Wieso Verlust? Mein Argument ist, dass es ein Problem ist, wenn es so wie heute eine derart geringe Partizipation an der Entwicklung gibt. Darum ist der Aufschwung wie bspw. in Berlin an den meisten Menschen wirtschaftlich vorbeigegangen, die Schere geht weiter auseinander, Strukturen werden zementiert.
Und auch eine Genossenschaft steht vor diesem Problem, da sie einerseits für ihre Mieter günstig Wohnraum vorhalten soll, also zwischenzeitlich gestiegene Immobilienpreise nicht verwerten kann, andererseits aber nicht in einem abgeschlossenen System existiert und am Ende trotzdem am Immobilienmarkt mit den anderen konkurrieren muss, die jedoch von den gestiegenen Preisen profitiert haben.

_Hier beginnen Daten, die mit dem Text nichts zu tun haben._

Lemma phase_golden_ok g psk s_i s_r :
  ∃ i a b, phase_golden g (start_initiator psk s_i) (start_responder psk s_r) = Some (i, a, b) ∧ in_peer_static i = Some (public_of s_r).
Proof.
  destruct (honest_run g g AllowAllAnchor AllowAllAnchor psk s_i s_r) as [H]; [done..|]. destruct H. unfold phase_golden.
  rewrite hn_w1. cbn [completed mbind option_bind]. rewrite hn_d1. cbn [completed mbind option_bind]. rewrite hn_w2. cbn [completed mbind option_bind].
  rewrite hn_d2. cbn [completed mbind option_bind]. rewrite hn_w3. cbn [completed mbind option_bind]. rewrite hn_d3. cbn [completed mbind option_bind].
  unfold assert. rewrite bool_decide_eq_true_2 by done. cbn [mbind option_bind]. by eexists _, _, _.
Qed.

Lemma phase_early_ok g i r body : paired i r → phase_early g i r body = Some tt.
Proof.
  intros Hp. destruct (paired_run i r Hp) as (s_i & s_r & H1 & H2 & H3 & H4 & H5).
  destruct (plain_run g s_i s_r i r H1 H2 H3 H4 H5) as (i1 & r1 & r2 & i2 & i3 & r3 & m1 & m2 & m3 & k1 & k2 & id & W1 & R1 & Hs & He & Hr & W2 & R2 & W3 & R3).
  destruct (early_data_ok body i1 r1 Hs He Hr) as (c & Es & Eo & _). unfold phase_early.
  rewrite W1. cbn [completed mbind option_bind]. rewrite Es. cbn [completed mbind option_bind]. rewrite R1. cbn [completed mbind option_bind].
  rewrite Eo. cbn [completed mbind option_bind]. unfold assert. rewrite bool_decide_eq_true_2 by done. cbn [mbind option_bind].
  rewrite W2. cbn [completed mbind option_bind]. rewrite R2. cbn [completed mbind option_bind]. rewrite W3. cbn [completed mbind option_bind].
  by rewrite R3.
Qed.

(** The clock does not go back by more than five seconds between issuing a
    cookie and checking it, nor forward by more than a minute. *)
Definition clock_steady (t : Clock) : Prop :=
  is_u64 (fc_issue t) ∧ fc_issue t ≤ fc_verify t + 5 ∧ fc_verify t - fc_issue t ≤ 60 ∧ fc_verify t + 5 ≤ u64_max ∧ fc_verify2 t + 5 ≤ u64_max.

Lemma phase_cookie_ok t body : clock_steady t → phase_cookie t body = Some tt.
Proof.
  intros (H1 & H2 & H3 & H4 & H5). unfold phase_cookie.
  destruct (verify_issued (fc_issue t) (fc_verify t) (replicate 16 0xaa) (replicate 65 0xbb) (cookie_from_secret (replicate 32 0x5e) 60) H1 H2 H3) as [_ ->]; [done|done|].
  cbn [mbind option_bind ok assert]. destruct (cookie_verify_total (fc_verify2 t) (head_to 16 body) (tail_from 16 body) body (cookie_from_secret (replicate 32 0x5e) 60) H5) as [y ->]. done.
Qed.

(** ** The pool *)

Lemma make_pool_ok rs : ∃ l, make_pool rs = Some l ∧ length l = length rs ∧ Forall (λ k, k.2 = public_of k.1) l.
Proof.
  unfold make_pool. induction rs as [|r rs (l & E & Hl & Hf)]; [by exists []|]. cbn [mapM].
  destruct (keypair r) as [e|[sk pk]] eqn:Ek; [by destruct (keypair_total _ _ Ek)|]. cbn [expect mbind option_bind]. rewrite E. cbn [mbind option_bind].
  exists ((sk, pk) :: l). split; [done|]. split; [cbn; lia|]. constructor; [|done]. by apply keypair_public in Ek.
Qed.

Das fairste ist in meinen Augen, wenn die Bewohner von so Trendvierteln tatsächlich auch die wirtschaftlichen Früchte des Aufschwungs ihres Viertels ernten und nicht irgendwelche anonymen Vermieter oder Investoren, denn sie haben dieses Viertel ja auch geprägt. Stattdessen wirst du heute als Mieter bestraft, wenn du dein Viertel lebenswerter machst.